▸ **ACTIVITY**
Using the data beneath, show every line that includes the word "induction".

START DATA SUPPLIED

Lemma granted_window l past c times :
  remembers l past c → 0 ≤ window_ms (config l) → StronglySorted Z.le past → Forall (λ s, 0 ≤ s) past →
  StronglySorted Z.le times → Forall (λ t, 0 ≤ t ∧ c ≤ sat_sub t (window_ms (config l)) ∧ Forall (λ s, s ≤ t) past) times →
  ∀ g t rest, granted l times = g ++ t :: rest →
  (length (within (window_ms (config l)) t (past ++ g ++ [t])) ≤ max_per_window (config l))%nat.
Proof.
  revert l past c; induction times as [|now times IH]; intros l past c Hr Hw Hp H0 Ht Hall g t rest; [by destruct g|]. cbn [granted].
  apply StronglySorted_cons in Ht as [Hnow Ht]. apply Forall_cons in Hall as [(Hn0 & Hc & Hle) Hall].
  rewrite (check_remembers l past c now) by done. cbv zeta.
  set (cut := sat_sub now (window_ms (config l))) in *.
  assert (Forall (λ t, 0 ≤ t ∧ cut ≤ sat_sub t (window_ms (config l)) ∧ Forall (λ s, s ≤ t) past ∧ now ≤ t) times) as Hlater.
  { apply Forall_forall. intros t' Ht'.
    destruct (proj1 (Forall_forall _ _) Hall _ Ht') as (? & ? & ?).
    pose proof (proj1 (Forall_forall _ _) Hnow _ Ht').
    split; [done|]. split; [unfold cut, sat_sub; lia|]. by split. }
  destruct (Nat.leb_spec (max_per_window (config l)) (length (filter (λ s, cut ≤ s) past))) as [Hfull|Hfree]; simpl.
  - intros Hg. refine (IH {| timestamps := filter (λ s, cut ≤ s) past; config := config l |} past cut
      _ Hw Hp H0 Ht _ g t rest Hg); [done|].
    eapply Forall_impl; [done|]. simpl. tauto.
  - assert (∀ t0 l0, 0 ≤ t0 → Forall (λ s, 0 ≤ s) l0 →
      within (window_ms (config l)) t0 l0 = filter (λ s, sat_sub t0 (window_ms (config l)) ≤ s) l0) as Hwithin.
    { intros t0 l0 Ht0 Hl0. unfold within. induction Hl0 as [|x l0 Hx Hl0 IHl]; [done|].
      rewrite !filter_cons, IHl. unfold sat_sub. by repeat case_decide; try lia. }
    destruct g as [|t0 g]; simpl; intros [= <- Hg].
    + rewrite Hwithin by (try done; apply Forall_app; by repeat constructor). fold cut.
      rewrite filter_app, length_app, filter_cons, filter_nil. case_decide; simpl; lia.
    + assert (past ++ now :: g ++ [t] = (past ++ [now]) ++ g ++ [t]) as -> by (by rewrite <- app_assoc).
      refine (IH {| timestamps := _; config := config l |} (past ++ [now]) cut _ Hw _ _ Ht _ g t rest Hg).
      * unfold remembers. simpl. rewrite filter_app, filter_cons, filter_nil, decide_True; [done|].
        unfold cut, sat_sub. lia.
      * by apply sorted_snoc.
      * apply Forall_app. by repeat constructor.
      * simpl. eapply Forall_impl; [done|]. simpl. intros t' (? & ? & ? & ?). split; [done|]. split; [done|].
        apply Forall_app. by repeat constructor.
Qed.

END DATA SUPPLIED

▸ **SOLUTION**
  revert l past c; induction times as [|now times IH]; intros l past c Hr Hw Hp H0 Ht Hall g t rest; [by destruct g|]. cbn [granted].
    { intros t0 l0 Ht0 Hl0. unfold within. induction Hl0 as [|x l0 Hx Hl0 IHl]; [done|].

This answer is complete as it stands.